Lemma commit_backup d2 :
  after d hp ap d2 ->
  exists d3 d4, splice d2 (off_of SECONDARY_GPT d2 (g_bs g)) hs = Some d3 /\ splice d3 (g_ss g) as_ = Some d4 /\
    after d hp ap d3 /\ (forall x, torn bs d3 (g_ss g) as_ x -> after d hp ap x) /\
    committed d hp hs ap as_ d4.
Proof.
  intros Ha. pose proof Ha as (F & S1 & S2). pose proof Hg as [Hg1 Hg2 Hg3 Hg4 Hg5 Hg6 Hg7 Hg8].
  pose proof (hdr_layout_length _ _ _ Ls) as Hh. simpl. rewrite (proj1 F), Hd.
  destruct (splice_is_Some d2 (g_len g - g_bs g) hs) as [d3 H3]; [lia|rewrite (proj1 F); lia|].
  pose proof (splice_frame _ _ _ _ H3) as F3. rewrite Hh in F3.
  destruct (splice_is_Some d3 (g_ss g) as_) as [d4 H4]; [lia|rewrite (proj1 F3), (proj1 F); lia|].
  pose proof (splice_frame _ _ _ _ H4) as F4. rewrite Hls in F4.
  pose proof (frame_trans _ _ _ _ _ F3 F4) as F34.
  assert (A4 : after d hp ap d4).
  { eapply after_frame; [exact Ha|exact F34|intros i Hi; ranges|ranges|ranges]. }
  exists d3, d4. split; [done|]. split; [done|]. split.
  { eapply after_frame; [exact Ha|exact F3|intros i Hi; ranges|ranges|ranges]. }
  split.
  { intros x Hx%torn_frame. rewrite Hls in Hx. pose proof (frame_trans _ _ _ _ _ F3 Hx) as Fx.
    eapply after_frame; [exact Ha|exact Fx|intros i Hi; ranges|ranges|ranges]. }
  split; [done|]. split.
  - constructor; try done; [by rewrite (proj1 F34), (proj1 F)|apply A4|].
    rewrite (frame_slice _ _ _ _ _ F4) by ranges. rewrite <- Hh at 2. by eapply slice_splice_same.
  - split; [apply A4|]. rewrite <- Hls. by eapply slice_splice_same.
Qed.
(* ===== verification/GptNames.v ===== *)
(** * Names, devices and the boot LUN

    [gpt_utils_get_partition_map] as a grouping of the partitions by device, and
    the UFS request behind [gpt_utils_set_xbl_boot_partition]. *)
From Stdlib Require Import Sorted.
From S2P Require Import Prelude Bytes BlockDev UfsBsg GptUtils GptExample.

(** ** String order *)
Lemma ascii_compare_lt_trans a b c :
  Ascii.compare a b = Lt -> Ascii.compare b c = Lt -> Ascii.compare a c = Lt.
Proof. unfold Ascii.compare. rewrite !N.compare_lt_iff. lia. Qed.

Lemma string_compare_refl s : String.compare s s = Eq.
Proof.
  induction s as [|x s IH]; simpl; [done|]. unfold Ascii.compare. by rewrite N.compare_refl.
Qed.

Lemma string_compare_lt_trans a b c :
  String.compare a b = Lt -> String.compare b c = Lt -> String.compare a c = Lt.
Proof.
  revert b c. induction a as [|x a IH]; intros [|y b] [|z c]; simpl; try done.
  destruct (Ascii.compare x y) eqn:E1; try done.
  - apply Ascii.compare_eq_iff in E1. subst x. destruct (Ascii.compare y z); try done. apply IH.
  - intros _. destruct (Ascii.compare y z) eqn:E2; try done.
    + apply Ascii.compare_eq_iff in E2. subst z. by rewrite E1.
    + by rewrite (ascii_compare_lt_trans _ _ _ E1 E2).
Qed.

Lemma string_compare_gt a b : String.compare a b = Gt -> String.compare b a = Lt.
Proof. intros H. rewrite String.compare_antisym, H. done. Qed.

Definition string_lt (a b : string) : Prop := String.compare a b = Lt.

(** ** The map *)
Fixpoint map_get (m : ptn_map) (path : string) : option (list string) :=
  match m with
  | [] => None
  | (k, v) :: m => if bool_decide (path = k) then Some v else map_get m path
  end.

Definition map_sorted (m : ptn_map) : Prop := StronglySorted string_lt m.*1.

Lemma map_get_None m path : Forall (string_lt path) m.*1 -> map_get m path = None.
Proof.
  induction m as [|[k v] m IH]; csimpl; [done|]. intros [Hk Hm]%Forall_cons.
  rewrite bool_decide_false; [by apply IH|]. intros ->. unfold string_lt in Hk.
  by rewrite string_compare_refl in Hk.
Qed.

Lemma map_push_keys m path name (P : string -> Prop) :
  P path -> Forall P m.*1 -> Forall P (map_push m path name).*1.
Proof.
  intros Hp. induction m as [|[k v] m IH]; csimpl; [by constructor|].
  intros [Hk Hm]%Forall_cons. destruct (String.compare path k); csimpl; constructor; auto.
Qed.

Lemma map_push_sorted m path name : map_sorted m -> map_sorted (map_push m path name).
Proof.
  unfold map_sorted. induction m as [|[k v] m IH]; csimpl; [by repeat constructor|].
  intros [Hs Hk]%StronglySorted_inv. destruct (String.compare path k) eqn:E; csimpl.
  - by constructor.
  - constructor; [by constructor|]. constructor; [done|].
    eapply Forall_impl; [exact Hk|]. intros x Hx. by eapply string_compare_lt_trans.
  - constructor; [by apply IH|]. apply map_push_keys; [|done]. by apply string_compare_gt.
Qed.

Lemma map_get_push m path name q :
  map_sorted m ->
  map_get (map_push m path name) q =
  if bool_decide (q = path) then Some (default [] (map_get m path) ++ [name]) else map_get m q.
Proof.
  unfold map_sorted. induction m as [|[k v] m IH]; csimpl.
  - intros _. by case_bool_decide.
  - intros [Hs Hk]%StronglySorted_inv. destruct (String.compare path k) eqn:E; csimpl.
    + apply String.compare_eq_iff in E. subst k. rewrite (bool_decide_true (path = path)) by done.
      by case_bool_decide.
    + assert (path <> k) by (intros ->; by rewrite string_compare_refl in E).
      rewrite (bool_decide_false (path = k)) by done.
      rewrite (map_get_None m path); [by case_bool_decide|].
      eapply Forall_impl; [exact Hk|]. intros x Hx. by eapply string_compare_lt_trans.
    + assert (path <> k) by (intros ->; by rewrite string_compare_refl in E).
      rewrite (bool_decide_false (path = k)) by done. rewrite IH by done.
      repeat case_bool_decide; congruence.
Qed.

(** The partitions of [ptn_list] on the device [path], in order. *)
Definition on_device `{Env} (path : string) (ptn_list : list string) : list string :=
  filter (fun n => get_dev_path_from_partition_name (Some n) PATH_MAX = Some path) ptn_list.

Lemma partition_map_loop_spec `{Env} ptn_list m path :
  map_sorted m ->
  map_sorted (partition_map_loop ptn_list m) /\
  map_get (partition_map_loop ptn_list m) path =
    match on_device path ptn_list with [] => map_get m path | l => Some (default [] (map_get m path) ++ l) end.
Proof.
  revert m. induction ptn_list as [|n l IH]; intros m Hm; [done|].
  cbn [partition_map_loop]. unfold on_device. rewrite filter_cons.
  destruct (get_dev_path_from_partition_name (Some n) PATH_MAX) as [p|] eqn:Ep.
  - destruct (IH (map_push m p n) (map_push_sorted _ _ _ Hm)) as [H1 H2]. split; [done|].
    rewrite H2, map_get_push by done. fold (on_device path l).
    case_decide as Hd.
    + injection Hd as ->. rewrite bool_decide_true by done. destruct (on_device path l); simpl; [done|].
      by rewrite <- app_assoc.
    + by rewrite bool_decide_false by congruence.
  - rewrite decide_False by done. by apply IH.
Qed.

(** [gpt_utils_get_partition_map] groups the given partitions by the device
    that holds them: starting from an empty map the keys come out in increasing
    order without duplicates, a device maps to exactly the listed partitions that
    resolve to it, in list order, and partitions that resolve to no device are
    dropped. *)
Theorem gpt_utils_get_partition_map_spec `{Env} (ptn_list : list string) (path : string) :
  ptn_list <> [] ->
  let '(r, m) := gpt_utils_get_partition_map ptn_list [] in
  r = 0 /\ map_sorted m /\
  map_get m path = match on_device path ptn_list with [] => None | l => Some l end.
Proof.
  intros Hne. unfold gpt_utils_get_partition_map. destruct ptn_list as [|n l]; [done|]. simpl length.
  cbn [Nat.ltb Nat.leb]. split; [done|].
  destruct (partition_map_loop_spec (n :: l) [] path) as [H1 H2]; [by constructor|]. split; [done|].
  rewrite H2. by destruct (on_device path (n :: l)).
Qed.

Lemma gpt_utils_get_partition_map_spec_witness :
  map_get (gpt_utils_get_partition_map ["boot_a"; "rpm"]%string []).2 BLK_DEV_FILE = Some ["boot_a"; "rpm"]%string.
Proof.
  assert (Hne : ["boot_a"; "rpm"]%string <> []) by discriminate.
  exact (proj2 (proj2 (gpt_utils_get_partition_map_spec ["boot_a"; "rpm"]%string BLK_DEV_FILE Hne))).
Defined.

(** ** The boot LUN *)
Section lun.
Context `{E : Env}.
(** POSIX: [errno] is not zero after a failed call. *)
Hypothesis Herrno : forall t, env_errno t <> 0.

Definition ufs_same (w w' : World) : Prop :=
  bsg_log w' = bsg_log w /\ fd_ufs_bsg w' = fd_ufs_bsg w /\ fds w' = fds w.

Lemma ufs_same_trans w1 w2 w3 : ufs_same w1 w2 -> ufs_same w2 w3 -> ufs_same w1 w3.
Proof. unfold ufs_same. intuition congruence. Qed.

Lemma wp_get_ufs_bsg_dev w : wp get_ufs_bsg_dev (fun _ w' => ufs_same w w') w.
Proof.
  unfold get_ufs_bsg_dev, sys_ok, tick. wp_run. unfold wp at 1. simpl. wp_run.
  destruct (if env_ok (ticks w) then env_listdir "/dev" else None) as [names|]; [destruct (find_bsg names)|];
    wp_run; by repeat split.
Qed.

Lemma wp_ufs_bsg_dev_open w :
  fd_ufs_bsg w = false ->
  wp ufs_bsg_dev_open (fun r w' => bsg_log w' = bsg_log w /\
    (r = 0 /\ fd_ufs_bsg w' = true /\ fds w' = 1 + fds w \/ r <> 0 /\ ufs_same w w')) w.
Proof.
  intros Hf. unfold ufs_bsg_dev_open, tick. wp_run; [congruence|]. unfold wp. simpl.
  destruct (env_ok (ticks w)); simpl; [by auto|]. split; [done|]. right. by split.
Qed.

(** The request that makes [lun] the boot LUN. *)
Definition boot_lun_request (lun : Z) : ufs_bsg_request :=
  compose_ufs_bsg_query_req (htobe32 lun) QUERY_REQ_FUNC_STD_WRITE QUERY_REQ_OP_WRITE_ATTR
    QUERY_ATTR_IDN_BOOT_LU_EN 0 0 0.

Lemma wp_ufs_query lun w :
  wp (ufs_query_attr lun QUERY_REQ_FUNC_STD_WRITE QUERY_REQ_OP_WRITE_ATTR QUERY_ATTR_IDN_BOOT_LU_EN 0 0)
    (fun r w' => fd_ufs_bsg w' = fd_ufs_bsg w /\ fds w' = fds w /\
       bsg_log w' = bsg_log w ++ (if r =? 0 then [boot_lun_request lun] else [])) w.
Proof.
  unfold ufs_query_attr, ufs_bsg_ioctl, tick. wp_run. unfold wp at 1. simpl.
  destruct (env_sgio (ticks w)) as [ret err]. apply wp_bind.
  destruct err; simpl; rewrite ?andb_false_r, ?andb_true_r; [apply wp_ret, wp_ret; simpl; by rewrite app_nil_r|].
  destruct (ret =? 0) eqn:Er; [apply wp_modify|apply wp_ret]; apply wp_ret; rewrite Er; simpl; [done|].
  by rewrite app_nil_r.
Qed.

Lemma wp_set_boot_lun_log lun w :
  fd_ufs_bsg w = false ->
  wp (set_boot_lun lun) (fun r w' => fd_ufs_bsg w' = false /\ fds w' = fds w /\
    bsg_log w' = bsg_log w ++ (if r =? 0 then [boot_lun_request lun] else [])) w.
Proof.
  intros Hf. unfold set_boot_lun. apply wp_bind.
  eapply wp_conseq; [apply wp_get_ufs_bsg_dev|]. intros r w1 (L1 & F1 & D1).
  assert (Hsame : forall r w', r <> 0 -> ufs_same w w' -> fd_ufs_bsg w' = false /\ fds w' = fds w /\
    bsg_log w' = bsg_log w ++ (if r =? 0 then [boot_lun_request lun] else [])).
  { intros r' w' Hr (L & F & D). rewrite (proj2 (Z.eqb_neq r' 0) Hr), app_nil_r. by rewrite F, Hf. }
  destruct (Z.eqb_spec r 0) as [->|Hr]; cbn [negb].
  2:{ apply wp_ret, Hsame; [done|by repeat split]. }
  apply wp_bind. eapply wp_conseq; [apply wp_ufs_bsg_dev_open; congruence|].
  intros r w2 (L2 & [(-> & F2 & D2)|(Hr & S2)]).
  2:{ rewrite (proj2 (Z.eqb_neq r 0) Hr). cbn [negb]. apply wp_ret, Hsame; [done|].
      apply (ufs_same_trans _ w1); [by repeat split|done]. }
  cbn [negb Z.eqb]. apply wp_bind. eapply wp_conseq; [apply wp_ufs_query|].
  intros r w3 (F3 & D3 & L3). apply wp_bind. unfold ufs_bsg_dev_close, close. wp_step. wp_step.
  rewrite F3, F2. wp_run. simpl. split; [done|]. split; [lia|]. by rewrite L3, L2, L1.
Qed.

Definition lun_of (chain : boot_chain) : Z :=
  match chain with BACKUP_BOOT => BOOT_LUN_B_ID | NORMAL_BOOT => BOOT_LUN_A_ID end.

(** [gpt_utils_set_xbl_boot_partition] either succeeds, having made the UFS
    device execute exactly one request, a write of the boot-LUN attribute with the
    LUN of the chain (1 for normal, 2 for backup) in big-endian order, or returns
    -1 without any request; it always closes the BSG node it opened, and succeeds
    only if both partitions of an XBL pair exist. *)
Theorem gpt_utils_set_xbl_boot_partition_spec (chain : boot_chain) (w : World) :
  fd_ufs_bsg w = false ->
  wp (gpt_utils_set_xbl_boot_partition chain) (fun r w' =>
    (r = 0 /\ bsg_log w' = bsg_log w ++ [boot_lun_request (lun_of chain)] /\
       (env_stat XBL_PRIMARY && env_stat XBL_BACKUP || env_stat XBL_AB_PRIMARY && env_stat XBL_AB_SECONDARY) = true
     \/ r = -1 /\ bsg_log w' = bsg_log w) /\
    fd_ufs_bsg w' = false /\ fds w' = fds w) w.
Proof.
  intros Hf.
  assert (Hfail : forall w', ufs_same w w' -> (-1 = 0 /\ bsg_log w' = bsg_log w ++ [boot_lun_request (lun_of chain)] /\
       (env_stat XBL_PRIMARY && env_stat XBL_BACKUP || env_stat XBL_AB_PRIMARY && env_stat XBL_AB_SECONDARY) = true
     \/ -1 = -1 /\ bsg_log w' = bsg_log w) /\ fd_ufs_bsg w' = false /\ fds w' = fds w).
  { intros w' (L & F & D). split; [by right|]. by rewrite F. }
  unfold gpt_utils_set_xbl_boot_partition.
  set (p := match chain with BACKUP_BOOT => _ | NORMAL_BOOT => _ end).
  assert (Hp : p.1 = lun_of chain) by (by destruct chain).
  destruct p as [lun [bd|]]; simpl in Hp; subst lun; [|by apply wp_ret, Hfail].
  destruct ((negb (env_stat XBL_PRIMARY) || negb (env_stat XBL_BACKUP)) &&
     (negb (env_stat XBL_AB_PRIMARY) || negb (env_stat XBL_AB_SECONDARY))) eqn:Hex; [by apply wp_ret, Hfail|].
  apply wp_bind. eapply wp_conseq with (Q := fun _ w' => ufs_same w w').
  { unfold get_scsi_node_from_bootdevice, sys_ok, tick.
    destruct (env_readlink bd); [|by apply wp_ret]. cbv zeta.
    do 2 (destruct (_ <? _)%nat; [by apply wp_ret|]). wp_run. unfold wp at 1. cbn [tick]. wp_run.
    repeat match goal with |- wp (match ?x with _ => _ end) _ _ => destruct x end; wp_run; by repeat split. }
  intros [r sg] w1 S1. destruct (negb (r =? 0)); [by apply wp_ret, Hfail|].
  apply wp_bind. destruct S1 as (L1 & F1 & D1).
  eapply wp_conseq; [apply wp_set_boot_lun_log; congruence|]. intros r' w2 (F2 & D2 & L2).
  destruct (r' =? 0); apply wp_ret.
  - split; [left|split; congruence]. split; [done|]. split; [by rewrite L2, L1|].
    apply Bool.andb_false_iff in Hex. rewrite !orb_false_iff, !negb_false_iff in Hex.
    destruct Hex as [[-> ->]|[-> ->]]; [done|by rewrite orb_true_r].
  - apply Hfail. rewrite app_nil_r in L2. repeat split; congruence.
Qed.
End lun.

(** A UFS device with an XBL pair. *)
Definition ufs_env : Env := {|
  env_ok := fun _ => true; env_errno := fun _ => 5; env_io := fun _ len => (true, len);
  env_junk := fun _ _ => 0; env_blksz := fun _ => 512;
  env_stat := fun p => bool_decide (p = XBL_PRIMARY) || bool_decide (p = XBL_BACKUP);
  env_readlink := fun _ => Some "/dev/block/sdb1"%string;
  env_listdir := fun p => if bool_decide (p = "/dev"%string) then Some ["null"; "ufs-bsg0"]%string else Some ["."; "sg2"]%string;
  env_property := fun _ => Some "1d84000.ufshc"%string;
  env_sgio := fun _ => (0, false); env_crc32 := fun _ _ => 0; env_crc_init := 0;
|}.

Lemma gpt_utils_set_xbl_boot_partition_spec_witness :
  (match @gpt_utils_set_xbl_boot_partition ufs_env BACKUP_BOOT ex_world with
   | Some (r, w') => r = 0 /\ qr_value <$> bsg_log w' = [0x02000000] | None => False end) /\
  wp (@gpt_utils_set_xbl_boot_partition ufs_env NORMAL_BOOT) (fun r w' =>
    (r = 0 /\ bsg_log w' = bsg_log ex_world ++ [boot_lun_request 1] /\
       (@env_stat ufs_env XBL_PRIMARY && @env_stat ufs_env XBL_BACKUP ||
        @env_stat ufs_env XBL_AB_PRIMARY && @env_stat ufs_env XBL_AB_SECONDARY) = true
     \/ r = -1 /\ bsg_log w' = bsg_log ex_world) /\
    fd_ufs_bsg w' = false /\ fds w' = fds ex_world) ex_world.
Proof.
  split; [vm_compute; by split|].
  assert (Herrno : forall t, @env_errno ufs_env t <> 0) by (intros t; discriminate).
  exact (@gpt_utils_set_xbl_boot_partition_spec ufs_env Herrno NORMAL_BOOT ex_world eq_refl).
Defined.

Work instruction — Copy the lines of the data above exactly as written, beginning with the line containing "induction m as [|[k v] m IH]; csimpl; [done|]." and ending with the line containing "map_get (map_push m", and leave out all other lines.

Answer to this task —
  induction m as [|[k v] m IH]; csimpl; [done|]. intros [Hk Hm]%Forall_cons.
  rewrite bool_decide_false; [by apply IH|]. intros ->. unfold string_lt in Hk.
  by rewrite string_compare_refl in Hk.
Qed.

Lemma map_push_keys m path name (P : string -> Prop) :
  P path -> Forall P m.*1 -> Forall P (map_push m path name).*1.
Proof.
  intros Hp. induction m as [|[k v] m IH]; csimpl; [by constructor|].
  intros [Hk Hm]%Forall_cons. destruct (String.compare path k); csimpl; constructor; auto.
Qed.

Lemma map_push_sorted m path name : map_sorted m -> map_sorted (map_push m path name).
Proof.
  unfold map_sorted. induction m as [|[k v] m IH]; csimpl; [by repeat constructor|].
  intros [Hs Hk]%StronglySorted_inv. destruct (String.compare path k) eqn:E; csimpl.
  - by constructor.
  - constructor; [by constructor|]. constructor; [done|].
    eapply Forall_impl; [exact Hk|]. intros x Hx. by eapply string_compare_lt_trans.
  - constructor; [by apply IH|]. apply map_push_keys; [|done]. by apply string_compare_gt.
Qed.

Lemma map_get_push m path name q :
  map_sorted m ->
  map_get (map_push m path name) q =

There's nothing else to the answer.